Having discovered the horrible truth, Father Valerio is attacked and brutally stabbed by an enraged Mother Vincenza. Mother Vincenza reveals that she made a pact with the devil and renounced Christianity, and that Elisa is the daughter of Satan, thus confirming Sister Assunta's story from the beginning. Elisa attempts to save Valerio but Mother Vincenza strikes her from behind trying to kill her. A furious struggle ensues between mother and daughter, with Elisa chasing Mother Vincenza through the convent and the catacombs into the morgue. Now cornered, Mother Vincenza begs forgiveness of her daughter but she fatally wounds her with a dagger when Elisa stops the attack. Before dying however, Elisa manages to kill her mother, reviving a corpse to strangle the former nun. Later, after the deaths of Elisa and Mother Vincenza, Father Valerio is hospitalized, having lost his senses. The ecclesiastical authorities inspecting the convent find the laboratory in the morgue where Mother Vincenza practiced black magic. While the bishop and the new abbess are investigating, some hellish forces still seem to haunt the laboratory. They attribute the facts to some sudden earthquake, but as soon as calm returns, the corpse of a nun falls from a coffin with a terrible cry, landing in the arms of the bishop.

==Production==
Both The Other Hell and The True Story of the Nun of Monza were the first films that Claudio Fragasso and Bruno Mattei shared film credits on. Fragasso wrote the screenplays for The Other Hell, finding it specifically more interesting than Mattei's The True Story of the Nun of Monza as it reminded him of Carrie set in a convent. Mattei spoke about being influenced by what he described as "Argento's concepts" on the film but that the film was not "an absolute copy of Inferno". According to Rome's Public Cinematographic Register, filming began on October 23, 1979, and continued through October and November when very little about Argento's film was known except its title and some stills from the set.
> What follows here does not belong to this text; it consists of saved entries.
(* ===== verification/Deploy.v ===== *)
(** * Deploy: fleetctl and the server together

    A deployment is a world in which the server of [Server.v] runs behind one
    address, with its database and the requests it is serving. What fleetctl does
    in that world is related to what becomes of the database: other people's
    requests run in between, and any request or answer can be lost on the way. *)

From S2P Require Import Prelude.
From S2P Require Import GoStd.
From S2P Require Import Json.
From S2P Require Import Sql.
From S2P Require Import Jwt.
From S2P Require Import Http.
From S2P Require Import Chi.
From S2P Require Import Auth.
From S2P Require Import Gen.
From S2P Require Import Table.
From S2P Require Import Satellite.
From S2P Require Import SatelliteSpec.
From S2P Require Import SatelliteProps.
From S2P Require Import User.
From S2P Require Import UserSpec.
From S2P Require Import GenServer.
From S2P Require Import Server.
From S2P Require Import ServerProps.
From S2P Require Import Strconv.
From S2P Require Import Fleet.
From S2P Require Import Proc.
From S2P Require Import Client.
From S2P Require Import CliConfig.
From S2P Require Import Cli.
From S2P Require Import CliProps.
From S2P Require Import Cobra.
From S2P Require Import Root.
From S2P Require Import Wire.
From S2P Require Import EndToEnd.

#[local] Existing Instance PostgresRepository.
#[local] Existing Instance PostgresUsers.repository.

(** ** The network *)

(** Header fields the transport adds or drops on the way. *)
Definition transport_fields : list string :=
  ["User-Agent"; "Accept-Encoding"; "Content-Length"; "Transfer-Encoding"; "Connection"; "Host"].

Definition carried (h h' : Header) : Prop := forall k, k ∉ transport_fields -> h' !! k = h !! k.

Lemma carried_Get h h' k :
  carried h h' -> CanonicalMIMEHeaderKey k ∉ transport_fields -> Header_Get h' k = Header_Get h k.
Proof. intros Hc Hk. unfold Header_Get. by rewrite Hc. Qed.

(** Header fields the server and the transport add to an answer or drop. *)
Definition answer_fields : list string :=
  ["Date"; "Content-Length"; "Transfer-Encoding"; "Connection"; "Content-Encoding"; "Trailer"].

(** What arrives of an answer: all of it, or the connection breaks in the body. *)
Definition delivered (w : Writer) (rsp : HttpResponse) : Prop :=
  p_Status rsp = p_Status (response_of w) /\ p_StatusCode rsp = p_StatusCode (response_of w)
  /\ (forall k, k ∉ answer_fields -> p_Header rsp !! k = p_Header (response_of w) !! k)
  /\ (p_Body rsp = p_Body (response_of w) \/ exists e, (p_Body rsp).2 = Some e).

Section Deploy.
Context `{JWTLib} `{BcryptLib} `{UuidLib} `{TimeText} `{ChiLib} `{BindLib} `{Postgres}.

(** A server, by its address, its documentation and its tokens, and the requests
    other people may send it. If the address has a path, what is in front of the
    server takes it off. *)
Record Site := mkSite {
  base : string;
  Spec : string;
  tokens : JWTManager;
  others : prog (outcome unit * Writer) -> Prop
}.

(** The request the server makes of a client's request for a path of its own. *)
Definition received (q : HttpRequest) (h : Header) (path : string) (now : Time) (elapsed : Z)
    (entropy : string) : Request :=
  mkRequest (q_Method q) path h (default "" (q_Body q)) [] [] now elapsed entropy.

Definition serve (site : Site) (r : Request) : prog (outcome unit * Writer) :=
  ServeHTTP (NewRouter (NewServer (tokens site)) (Spec site) (tokens site) (Some RequestLogger)) r
    fresh_writer.

Definition Server : Type := Pool (outcome unit * Writer).

(** Other people's requests at work. *)
Definition meanwhile (site : Site) : Server -> Server -> Prop := rtc (pool_step (others site)).

(** A request and its answer: it goes elsewhere, or is lost, or is served among
    the others; then the answer is the one it was given, or is lost. *)
Inductive exchange (site : Site) (q : HttpRequest) : Server -> res HttpResponse -> Server -> Prop :=
| goes_elsewhere c a c' :
    HasPrefix (q_URL q) (base site +:+ "/") = false -> meanwhile site c c' ->
    exchange site q c a c'
| gets_lost c e c' : meanwhile site c c' -> exchange site q c (Err e) c'
| is_served c s ps h path now elapsed entropy c' a :
    q_URL q = base site +:+ path -> carried (q_Header q) h ->
    meanwhile site c (mkPool s ps) ->
    meanwhile site (mkPool s (ps ++ [serve site (received q h path now elapsed entropy)])) c' ->
    match a with
    | Err _ => True
    | Ok rsp => exists w, pool_reqs c' !! length ps = Some (Ret (Done tt, w)) /\ delivered w rsp
    end ->
    exchange site q c a c'.

(** A world with that server in it: only HTTP reaches the server, and it runs all
    the time. *)
Class Deployment (site : Site) `(E : Env W) := {
  server_in : W -> Server;
  http_ok d q w : exchange site q (server_in w) (answer (HttpDo d q) w).1
                    (server_in (answer (HttpDo d q) w).2);
  other_calls_ok X (c : call X) w :
    (forall x, sent (event_of c x) = []) ->
    meanwhile site (server_in w) (server_in (answer c w).2)
}.

(** ** Runs in a deployment *)

(** What a run, seen by the requests it sent, did to the server. *)
Inductive history (site : Site) : list event -> Server -> Server -> Prop :=
| nothing_sent c c' : meanwhile site c c' -> history site [] c c'
| one_sent d q a evs c c1 c2 c3 :
    meanwhile site c c1 -> exchange site q c1 a c2 -> history site evs c2 c3 ->
    history site (Sent d q a :: evs) c c3.

Lemma history_later site evs c c1 c2 :
  meanwhile site c c1 -> history site evs c1 c2 -> history site evs c c2.
Proof using Type.
  intros Hc Hh. destruct Hh as [c1 c2 Hm|d q a evs c1 c2 c3 c4 Hm Hx Hh].
  - constructor. by etrans.
  - econstructor; [by etrans|done..].
Qed.

Lemma exec_history {A} site `{E : Env W} `{D : !Deployment site E} (p : proc A) (w : W) :
  history site (sent (events (exec p w))) (server_in w) (server_in (world (exec p w))).
Proof using Type.
  revert w. induction p as [a|X c k IH]; intros w; cbn; [constructor; apply rtc_refl|].
  destruct (answer c w) as [x w'] eqn:Hans. cbn [events world]. rewrite sent_app.
  assert ((forall x, sent (event_of c x) = []) ->
    history site (sent (event_of c x) ++ sent (events (exec (k x) w'))) (server_in w)
      (server_in (world (exec (k x) w')))) as Hquiet.
  { intros Hc. rewrite Hc. pose proof (other_calls_ok X c w Hc) as Hm. rewrite Hans in Hm.
    by eapply history_later; [|apply IH]. }
  destruct c as [| | | |d q| | | |]; try (apply Hquiet; done).
  cbn. pose proof (http_ok d q w) as Hx. rewrite Hans in Hx.
  econstructor; [apply rtc_refl|exact Hx|apply IH].
Qed.
End Deploy.

(** ** No command endangers the fleet *)

Section Safe.
Context `{JWTLib} `{BcryptLib} `{UuidLib} `{TimeText} `{ChiLib} `{!ChiOk _} `{BindLib}
  `{PostgresOk} `{OsLib} `{UnicodeTables} `{ClientLib} `{!ClientLibOk _ _} `{CobraLib} `{!CobraOk _}.

Definition from_people (site : Site) : prog (outcome unit * Writer) -> Prop :=
  incoming false (Spec site) (tokens site).

Lemma meanwhile_from_people site :
  (forall p, others site p -> from_people site p) ->
  forall c c', meanwhile site c c' -> rtc (pool_step (from_people site)) c c'.
Proof using Type.
  intros Hothers c c' Hm. eapply rtc_subrel; [|exact Hm]. intros x y Hxy.
  destruct Hxy; by constructor; auto.
Qed.

(** Requests like the ones people send keep the server among the states they can
    bring it to. *)
Lemma exchange_from_people site q c a c' :
  (forall p, others site p -> from_people site p) ->
  Header_Get (q_Header q) "X-FleetControl-Operator" = "" -> exchange site q c a c' ->
  rtc (pool_step (from_people site)) c c'.
Proof using Type.
  intros Hothers Hop.
  pose proof (meanwhile_from_people site Hothers) as Hsub.
  intros [c1 a1 c2 _ Hm|c1 e c2 Hm|c1 s ps h path now elapsed entropy c2 a1 _ Hh Hm Hm' _]; [auto..|].
  etrans; [by apply Hsub|]. eapply rtc_l; [|by apply Hsub]. constructor.
  exists (received q h path now elapsed entropy). split; [|done]. intros _.
  unfold SatHandler.fromOperator, received; cbn [r_header].
  rewrite (carried_Get _ _ _ Hh); [by rewrite Hop|].
  apply (bool_decide_unpack _). vm_compute. done.
Qed.

Lemma history_from_people site evs c c' :
  (forall p, others site p -> from_people site p) ->
  Forall (fun e => match e with
                   | Sent _ q _ => Header_Get (q_Header q) "X-FleetControl-Operator" = ""
                   | _ => True
                   end) evs ->
  history site evs c c' -> rtc (pool_step (from_people site)) c c'.
Proof using Type.
  intros Hothers Hevs Hh.
  pose proof (meanwhile_from_people site Hothers) as Hsub.
  induction Hh as [c c' Hm|d q a evs c c1 c2 c3 Hm Hx _ IH]; [auto|].
  apply Forall_cons in Hevs as [Hq Hevs]. etrans; [by apply Hsub|].
  etrans; [by eapply exchange_from_people|]. by apply IH.
Qed.

(** No request of a command line claims to be the operator's. *)
Lemma Execute_not_operator `{Env W} (argv : list string) (w : W) :
  Forall (fun e => match e with
                   | Sent _ q _ => Header_Get (q_Header q) "X-FleetControl-Operator" = ""
                   | _ => True
                   end) (sent (events (exec (Execute argv) w))).
Proof using ClientLibOk0 CobraOk0.
  assert (forall r, sent (complaint r) = []) as Hcomplaint by by intros [].
  pose proof (Execute_exec argv w) as Hex. destruct (plan _ _) as [path vals args|out r].
  - destruct Hex as (c & _ & _ & ->). rewrite sent_app, Hcomplaint, app_nil_r.
    apply commands_not_operator.
  - destruct Hex as [_ ->]. rewrite sent_app, Hcomplaint, app_nil_r.
    induction out as [|[st text] out IH]; [constructor|exact IH].
Qed.

(** C2. Whatever command line is given to fleetctl, by whoever holds whatever
    token, on whatever machine, while other people use the server too, and however
    the network fails: the database stays well formed, and every satellite the
    operator manages is still there afterwards, its name, region, owner and
    creation time unchanged, and no other record has become the operator's. *)
Theorem fleetctl_keeps_operator_records (site : Site) `{E : Env W} `{D : !Deployment site E}
    (argv : list string) (w : W) (s : pg_state) :
  (forall p, others site p -> from_people site p) -> db_ok (pg_view s) ->
  rtc (pool_step (from_people site)) (mkPool s []) (server_in w) ->
  let w' := world (exec (Execute argv) w) in
  db_ok (pg_view (pool_db (server_in w')))
  /\ operator_records_kept (sat_view (pg_view (pool_db (server_in w))))
       (sat_view (pg_view (pool_db (server_in w')))).
Proof using All.
  intros Hothers Hok Hstart. cbn zeta.
  assert (rtc (pool_step (from_people site)) (server_in w)
    (server_in (world (exec (Execute argv) w)))) as Hrun.
  { eapply history_from_people; [done|apply Execute_not_operator|apply (exec_history site)]. }
  assert (forall p T, from_people site p -> db_ok T ->
    rg (moves false) (moves false) p (fun _ _ => True) T) as Hadm.
  { intros p T (r & Hr & ->) HT. eapply rg_mono; [by apply router_safe|]. done. }
  pose proof (pool_steps_ok (moves false) (moves false) (from_people site) (fun _ _ Hm => Hm)
    db_ok (moves_db_ok false) Hadm) as Hpool.
  destruct (Hpool _ _ Hstart) as [Hm1 Hok1]; [by split|].
  destruct (Hpool _ _ Hrun Hok1) as [Hm2 [Hok2 _]].
  split; [done|]. apply Hm2; [|done]. by destruct Hok1.
Qed.
End Safe.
The Other Hell was made simultaneously with The True Story of the Nun of Monza with the same actors and building for both films. Fragasso shot The Other Hell downstairs in the building and Mattei shot the Monza film upstairs, helping each other if "a particular area of expertise" was needed. Fragasso explained that they both shot the films simultaneously with the actors switching actors, which led to them pleasing their producers as they were able to complete the films in five weeks for the cost of one. Fragsso recalled having to steal canisters of film from Mattei and other material from him, noting that "I was given very little, he had everything." This form of shooting films would continue between the two directors on their prison films Violence in a Women's Prison and Women's Prison Massacre and their westerns White Apache and Scalps. Mattei maintained that Fragasso was always an assistant director on these films, and nothing more.

Music in the film is taken from the band Goblin, specifically from their albums Roller and Il fantastico viaggio del bagarozzo Mark. Fragasso recalled that they used Goblin as they were fashionable and asked them to write music for the film, but they asked for a lot of money, leading to the production to use stock music with a few modifications specifically for The Other Hell. Mattei stated that he was friends with Carlo Bixio who was the music publisher, and he gave the production the music they wanted.

==Release==
The film passed Italian censors on July 23, 1980. The Other Hell was distributed in Italy on 22 January 1981.

The film has been released on home video by Vestron Home Video as The Other Hell with an 88-minute running time.